From this observation, Alain Michel proposed a new paradigm: “in aquaculture, it is an utopian dream to fully exclude pathogens from the environment; they are part of the aquaculture equation and so we should find a way to live with them”.
Methodically, protocols were then developed using heat-shock treatment and controlled presence of the disease to treat the other diseases of the larval and juvenile stages of barramundi. Once they were 5-10 g, they were healthy and resistant to several viral and bacterial diseases and could be vaccinated against S. iniae before transfer to sea cages. Several years later, heat-shock treatments were also developed directly in sea cages to address other common diseases. A complementary approach of heat-shock treatment and vaccination has since been the key to address major diseases observed during the barramundi farming life cycle.

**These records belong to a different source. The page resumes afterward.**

(** *** The stand-alone solve form ([HomePage] inside [App]) *)

(** [disabled={isLoading || cubeState.length !== 54}] *)
Definition HomePage_solveDisabled (isLoading : bool) (cubeState : string) : bool :=
  isLoading || negb (Z.of_nat (String.length cubeState) =? 54).

(** [const API_BASE = 'http://localhost:5000/api'] *)
Definition API_BASE : string := "http://localhost:5000/api".

(** A [fetch] with method POST: the address and the two fields of its body. *)
Record SolvePost : Type := mkSolvePost
  { post_url : string; post_state : string; post_source : string }.

(** The requests a click on Solve Cube sends: [handleSolve] posts the state
    to [/solve], and a disabled button does not deliver the click. *)
Definition HomePage_solveClick (isLoading : bool) (cubeState : string)
    : list SolvePost :=
  if HomePage_solveDisabled isLoading cubeState then []
  else [mkSolvePost (API_BASE ++ "/solve") cubeState "manual"].

(** *** Holding the key *)




(** *** Concrete runs *)

Definition solvedCube : string :=
  "UUUUUUUUURRRRRRRRRFFFFFFFFFDDDDDDDDDLLLLLLLLLBBBBBBBBB".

In 2019, a massive iridovirus outbreak wiped out almost the entire commercial Tilapia production of Lake Volta (Ghana) (15,000 tons annual production). In collaboration with a large commercial farm, Tropofarms, Alain Michel developed a similar heating protocol to treat tilapia juveniles. This heat-shock treatment allowed the survival of Tilapia that could subsequently be vaccinated at 10 g against S. agalactiae, a deadly bacteria found not sensitive to heat shock treatments. Tropofarms continues to use the heat-shock therapy today and lives with the virus. Alain saved the tilapia industry in Ghana.
It is unlikely that all diseases can be controlled by heat-shock treatments. Heat-shock treatments were observed most effective in cases of viral infections and bacterial infections for which the optimal growth temperatures of the pathogens were below the heat treatment temperatures. It is probable that the heat-shock treatment is effective in these cases because it reduces pathogen replication, allowing the fish to mount an immune response. In tilapia farming, like in barramundi farming, the major diseases can be controlled by a complementary approach of heat-shock treatment and vaccination.
Today the methodology developed by Alain Michel is successfully used in many South-East Asia farms with several tropical species. Over the past years, Alain has also been testing his methodology on other aquatic species, both temperate and tropical.